→ **AVAILABLE DATA**

=-=-=-=-=

(* ===== verification/PyDict.v ===== *)
(** * PyDict: the insertion-ordered dictionary of Python

    The module builds and reads [dict]s everywhere: event parameters
    ([parameters.get("name")]), the encoded form of an event
    ([d = {"event": ..., "timestamp": ...}], [d["metadata"] = ...],
    [d.update({...})]), and the iteration of
    [SlotSet._from_story_string] and [first_key] over [d.items()].
    Iteration order is observable, so a dictionary is an association list
    in insertion order: assignment to an existing key keeps its place,
    assignment to a new key appends.

    The invariant is key uniqueness ([dict_wf]).  The abstract
    specification is the finite map [to_gmap d]; the refinement lemmas
    say that [dict_get], [dict_set] and [dict_update] implement lookup,
    insert and (right-biased) union. *)

From stdpp Require Import gmap.
From S2P Require Import Prelude.

Abbreviation pydict V := (list (string * V)).

Section pydict.
Context {V : Type}.
Implicit Types (d o : pydict V) (k : string) (v : V).

(** [d.get(k)]: the value of the first (and, in a well-formed
    dictionary, only) entry for [k]. *)
Fixpoint dict_get d k : option V :=
  match d with
  | [] => None
  | (k', v) :: d' => if decide (k = k') then Some v else dict_get d' k
  end.

(** [k in d]. *)
Definition dict_contains d k : bool :=
  match dict_get d k with Some _ => true | None => false end.

(** [d[k] = v]. *)
Fixpoint dict_set d k v : pydict V :=
  match d with
  | [] => [(k, v)]
  | (k', v') :: d' =>
      if decide (k = k') then (k, v) :: d' else (k', v') :: dict_set d' k v
  end.

(** [d.update(o)]: the entries of [o] are assigned in [o]'s order. *)
Definition dict_update d o : pydict V :=
  foldl (fun acc kv => dict_set acc kv.1 kv.2) d o.

(** A dictionary display [{k1: v1, ..., kn: vn}]. *)
Definition dict_of_list (l : list (string * V)) : pydict V := dict_update [] l.

Definition dict_keys d : list string := d.*1.

Definition dict_len d : nat := length d.

(** A dictionary comprehension with a filter on the values,
    [{k: v for k, v in d.items() if p(v)}]. *)
Definition dict_filter (p : V -> bool) d : pydict V :=
  List.filter (fun kv => p kv.2) d.

(** Python's [d1 == d2] given the equality of the values: same length,
    and every entry of [d1] has an equal value under the same key in
    [d2], whatever the order. *)
Definition dict_eqb (veq : V -> V -> bool) d1 d2 : bool :=
  (length d1 =? length d2)%nat &&
  forallb (fun kv => match dict_get d2 kv.1 with
                     | Some w => veq kv.2 w
                     | None => false
                     end) d1.

Definition dict_wf d : Prop := NoDup (dict_keys d).

Definition to_gmap d : gmap string V := list_to_map d.

(** ** Lookup *)

Lemma dict_get_Some_elem d k v : dict_get d k = Some v -> (k, v) ∈ d.
Proof.
  induction d as [|[k' v'] d IH]; simpl; [done|].
  case_decide; [intros [= ->]; subst; left | right; auto].
Qed.

Lemma dict_get_None d k : dict_get d k = None <-> k ∉ dict_keys d.
Proof.
  unfold dict_keys. induction d as [|[k' v'] d IH]; simpl.
  - split; [intros _; apply not_elem_of_nil | done].
  - rewrite not_elem_of_cons. case_decide; [|rewrite IH]; naive_solver.
Qed.

Lemma dict_get_elem d k v : dict_wf d -> (k, v) ∈ d -> dict_get d k = Some v.
Proof.
  intros Hwf Hin. destruct (dict_get d k) as [w|] eqn:Hg.
  - f_equal. apply dict_get_Some_elem in Hg.
    by eapply (NoDup_fst_lookup d k).
  - apply dict_get_None in Hg. exfalso. apply Hg, list_elem_of_fmap.
    by exists (k, v).
Qed.

Lemma dict_contains_keys d k : dict_contains d k = true <-> k ∈ dict_keys d.
Proof.
  unfold dict_contains, dict_keys.
  destruct (dict_get d k) eqn:Hg.
  - split; [intros _|done]. apply dict_get_Some_elem in Hg.
    apply list_elem_of_fmap. by eexists (_, _).
  - apply dict_get_None in Hg. split; [done|by intros].
Qed.

Lemma dict_get_to_gmap d k : dict_get d k = to_gmap d !! k.
Proof.
  unfold to_gmap. induction d as [|[k' v'] d IH]; simpl; [done|].
  case_decide; subst; [by rewrite lookup_insert_eq|by rewrite lookup_insert_ne].
Qed.

(** ** Assignment *)

Lemma dict_get_set_eq d k v : dict_get (dict_set d k v) k = Some v.
Proof.
  induction d as [|[k' v'] d IH]; simpl; repeat (case_decide; simpl); done.
Qed.

Lemma dict_get_set_ne d k k' v :
  k ≠ k' -> dict_get (dict_set d k v) k' = dict_get d k'.
Proof.
  intros Hne. induction d as [|[k0 v0] d IH]; simpl;
    repeat (case_decide; simpl); by simplify_eq.
Qed.

Lemma dict_get_set d k k' v :
  dict_get (dict_set d k v) k' =
  if decide (k = k') then Some v else dict_get d k'.
Proof.
  case_decide; [subst; apply dict_get_set_eq | by apply dict_get_set_ne].
Qed.

Lemma dict_keys_set d k v :
  dict_keys (dict_set d k v) =
  if dict_contains d k then dict_keys d else dict_keys d ++ [k].
Proof.
  unfold dict_contains, dict_keys.
  induction d as [|[k' v'] d IH]; [done|]. cbn [dict_set dict_get].
  case_decide; subst; rewrite !fmap_cons; [done|].
  rewrite IH. by destruct (dict_get d k).
Qed.

Lemma dict_set_wf d k v : dict_wf d -> dict_wf (dict_set d k v).
Proof.
  unfold dict_wf. intros Hwf. rewrite dict_keys_set.
  destruct (dict_contains d k) eqn:Hc; [done|].
  apply NoDup_app. split_and!; [done | | apply NoDup_singleton].
  intros x Hx ->%list_elem_of_singleton.
  apply dict_contains_keys in Hx. congruence.
Qed.

Lemma dict_len_set d k v :
  dict_len (dict_set d k v) =
  if dict_contains d k then dict_len d else S (dict_len d).
Proof.
  unfold dict_len. rewrite <- !(length_fmap fst).
  fold (dict_keys (dict_set d k v)) (dict_keys d). rewrite dict_keys_set.
  destruct (dict_contains d k); [done|]. rewrite length_app. simpl. lia.
Qed.

Lemma dict_set_to_gmap d k v : to_gmap (dict_set d k v) = <[k:=v]> (to_gmap d).
Proof.
  apply map_eq. intros k'. rewrite <- dict_get_to_gmap, dict_get_set.
  case_decide; subst; [by rewrite lookup_insert_eq|].
  by rewrite lookup_insert_ne, dict_get_to_gmap.
Qed.

(** Assigning to a key that is not there appends the entry. *)
Lemma dict_set_fresh d k v : dict_get d k = None -> dict_set d k v = d ++ [(k, v)].
Proof.
  induction d as [|[k' v'] d IH]; simpl; [done|].
  case_decide; [done|]. intros H'. by rewrite IH.
Qed.

(** ** Update *)

Lemma dict_update_nil d : dict_update d [] = d.
Proof. reflexivity. Qed.

Lemma dict_update_cons d k v o :
  dict_update d ((k, v) :: o) = dict_update (dict_set d k v) o.
Proof. reflexivity. Qed.

Lemma dict_update_app d o1 o2 :
  dict_update d (o1 ++ o2) = dict_update (dict_update d o1) o2.
Proof. unfold dict_update. apply foldl_app. Qed.

Lemma dict_update_wf d o : dict_wf d -> dict_wf (dict_update d o).
Proof.
  revert d. induction o as [|[k v] o IH]; intros d Hwf; [done|].
  rewrite dict_update_cons. by apply IH, dict_set_wf.
Qed.

Lemma dict_update_to_gmap d o :
  dict_wf o -> to_gmap (dict_update d o) = to_gmap o ∪ to_gmap d.
Proof.
  revert d. induction o as [|[k v] o IH]; intros d Hwf.
  - unfold to_gmap at 2. simpl. by rewrite (left_id_L ∅ (∪)).
  - apply NoDup_cons in Hwf as [Hk Hwf].
    rewrite dict_update_cons, IH, dict_set_to_gmap by done.
    unfold to_gmap at 3. simpl. fold (to_gmap o).
    rewrite <- insert_union_r, insert_union_l; [done|].
    rewrite <- dict_get_to_gmap. by apply dict_get_None.
Qed.

(** What [d.get(k)] returns after [d.update(o)]: the value from [o] when
    [o] has the key, the old value otherwise. *)
Lemma dict_get_update d o k :
  dict_wf o ->
  dict_get (dict_update d o) k =
  match dict_get o k with Some v => Some v | None => dict_get d k end.
Proof.
  intros Hwf. rewrite !dict_get_to_gmap, dict_update_to_gmap by done.
  rewrite lookup_union. destruct (to_gmap o !! k), (to_gmap d !! k); done.
Qed.

Lemma dict_of_list_wf (l : list (string * V)) : dict_wf (dict_of_list l).
Proof. apply dict_update_wf, NoDup_nil_2. Qed.

(** A display whose keys are distinct is the list itself. *)
Lemma dict_update_fresh d o :
  dict_wf (d ++ o) -> dict_update d o = d ++ o.
Proof.
  revert d. induction o as [|[k v] o IH]; intros d Hwf.
  - by rewrite app_nil_r.
  - rewrite dict_update_cons, dict_set_fresh.
    + rewrite IH; rewrite <- app_assoc; done.
    + apply dict_get_None. unfold dict_wf, dict_keys in *.
      rewrite fmap_app, NoDup_app in Hwf. destruct Hwf as (_ & Hd & _).
      intros Hin. apply (Hd k Hin). simpl. left.
Qed.

Lemma dict_of_list_NoDup (l : list (string * V)) :
  dict_wf l -> dict_of_list l = l.
Proof. intros H. unfold dict_of_list. by rewrite dict_update_fresh. Qed.

(** ** Filter *)

Lemma dict_filter_wf p d : dict_wf d -> dict_wf (dict_filter p d).
Proof.
  unfold dict_wf, dict_keys, dict_filter. induction d as [|[k v] d IH]; [done|].
  rewrite fmap_cons, NoDup_cons. intros [Hk Hwf]. simpl.
  destruct (p v); simpl; [|by auto].
  apply NoDup_cons. split; [|by auto].
  intros Hin. apply Hk. apply list_elem_of_fmap in Hin as ([k' v'] & -> & Hin).
  apply list_elem_of_fmap. exists (k', v'). split; [done|].
  apply list_elem_of_In. apply list_elem_of_In, filter_In in Hin. tauto.
Qed.

Lemma dict_get_filter p d k :
  dict_wf d ->
  dict_get (dict_filter p d) k =
  match dict_get d k with
  | Some v => if p v then Some v else None
  | None => None
  end.
Proof.
  unfold dict_wf, dict_keys, dict_filter. induction d as [|[k' v'] d IH]; [done|].
  rewrite fmap_cons, NoDup_cons. intros [Hk Hwf]. simpl.
  destruct (p v') eqn:Hp; simpl; case_decide; subst; rewrite ?Hp; auto.
  rewrite IH by done.
  by assert (dict_get d k' = None) as -> by (by apply dict_get_None).
Qed.

(** ** Equality of dictionaries *)

Lemma dict_keys_is_Some d k : k ∈ dict_keys d <-> is_Some (dict_get d k).
Proof.
  rewrite <- not_eq_None_Some, dict_get_None.
  destruct (decide (k ∈ dict_keys d)); naive_solver.
Qed.

(** Two well-formed dictionaries of the same length, one of whose key
    sets is inside the other's, have the same keys. *)
Lemma dict_keys_pigeonhole d1 d2 k :
  dict_wf d1 -> length d1 = length d2 ->
  (forall x, x ∈ dict_keys d1 -> x ∈ dict_keys d2) ->
  k ∈ dict_keys d2 -> k ∈ dict_keys d1.
Proof.
  intros Hwf Hlen Hsub Hk.
  assert (dict_keys d1 ≡ₚ dict_keys d2) as HP; [|by rewrite HP].
  apply submseteq_length_Permutation; [by apply NoDup_submseteq|].
  unfold dict_keys. rewrite !length_fmap. lia.
Qed.

(** [dict_eqb] says that the two dictionaries have related values under
    every key: the order of the entries does not matter. *)
Lemma dict_eqb_spec (veq : V -> V -> bool) d1 d2 :
  dict_wf d1 -> dict_wf d2 ->
  dict_eqb veq d1 d2 = true <->
  forall k, option_Forall2 (fun v w => veq v w = true) (dict_get d1 k) (dict_get d2 k).
Proof.
  intros Hwf1 Hwf2. unfold dict_eqb.
  rewrite andb_true_iff, Nat.eqb_eq, forallb_true_Forall, Forall_forall. split.
  - intros [Hlen Hall] k.
    assert (forall x, x ∈ dict_keys d1 -> x ∈ dict_keys d2) as Hsub.
    { intros x [v Hx%dict_get_Some_elem]%dict_keys_is_Some.
      apply dict_keys_is_Some. specialize (Hall _ Hx). simpl in Hall.
      by destruct (dict_get d2 x). }
    destruct (dict_get d1 k) as [v|] eqn:H1.
    + apply dict_get_Some_elem in H1. specialize (Hall _ H1). simpl in Hall.
      destruct (dict_get d2 k); [by constructor|done].
    + destruct (dict_get d2 k) as [w|] eqn:H2; [|constructor].
      apply dict_get_None in H1. destruct H1.
      eapply dict_keys_pigeonhole; [done..|]. apply dict_keys_is_Some. eauto.
  - intros Hrel. split.
    + rewrite <- !(length_fmap fst). apply Permutation_length.
      apply NoDup_Permutation; [done..|]. intros x.
      fold (dict_keys d1) (dict_keys d2). rewrite !dict_keys_is_Some.
      specialize (Hrel x). inversion Hrel; split; intros [? ?]; eauto; congruence.
    + intros [k v] Hin. simpl. specialize (Hrel k).
      rewrite (dict_get_elem _ _ _ Hwf1 Hin) in Hrel. by inversion Hrel.
Qed.

Lemma dict_wf_length_size d : dict_wf d -> length d = size (to_gmap d).
Proof.
  unfold dict_wf, dict_keys, to_gmap. induction d as [|[k v] d IH]; simpl.
  - by rewrite map_size_empty.
  - rewrite NoDup_cons. intros [Hk Hwf].
    rewrite map_size_insert_None, IH; [done..|].
    apply not_elem_of_list_to_map_1. done.
Qed.

End pydict.

#[export] Hint Resolve dict_set_wf dict_update_wf dict_of_list_wf
  dict_filter_wf : py.
#[export] Hint Rewrite @dict_get_set_eq @dict_update_nil @dict_update_cons : pyrw.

=-=-=-=-=

In the data above, find the line that contains "the iteration of", then reproduce exactly every line from the first line through that line.

(* ===== verification/PyDict.v ===== *)
(** * PyDict: the insertion-ordered dictionary of Python

    The module builds and reads [dict]s everywhere: event parameters
    ([parameters.get("name")]), the encoded form of an event
    ([d = {"event": ..., "timestamp": ...}], [d["metadata"] = ...],
    [d.update({...})]), and the iteration of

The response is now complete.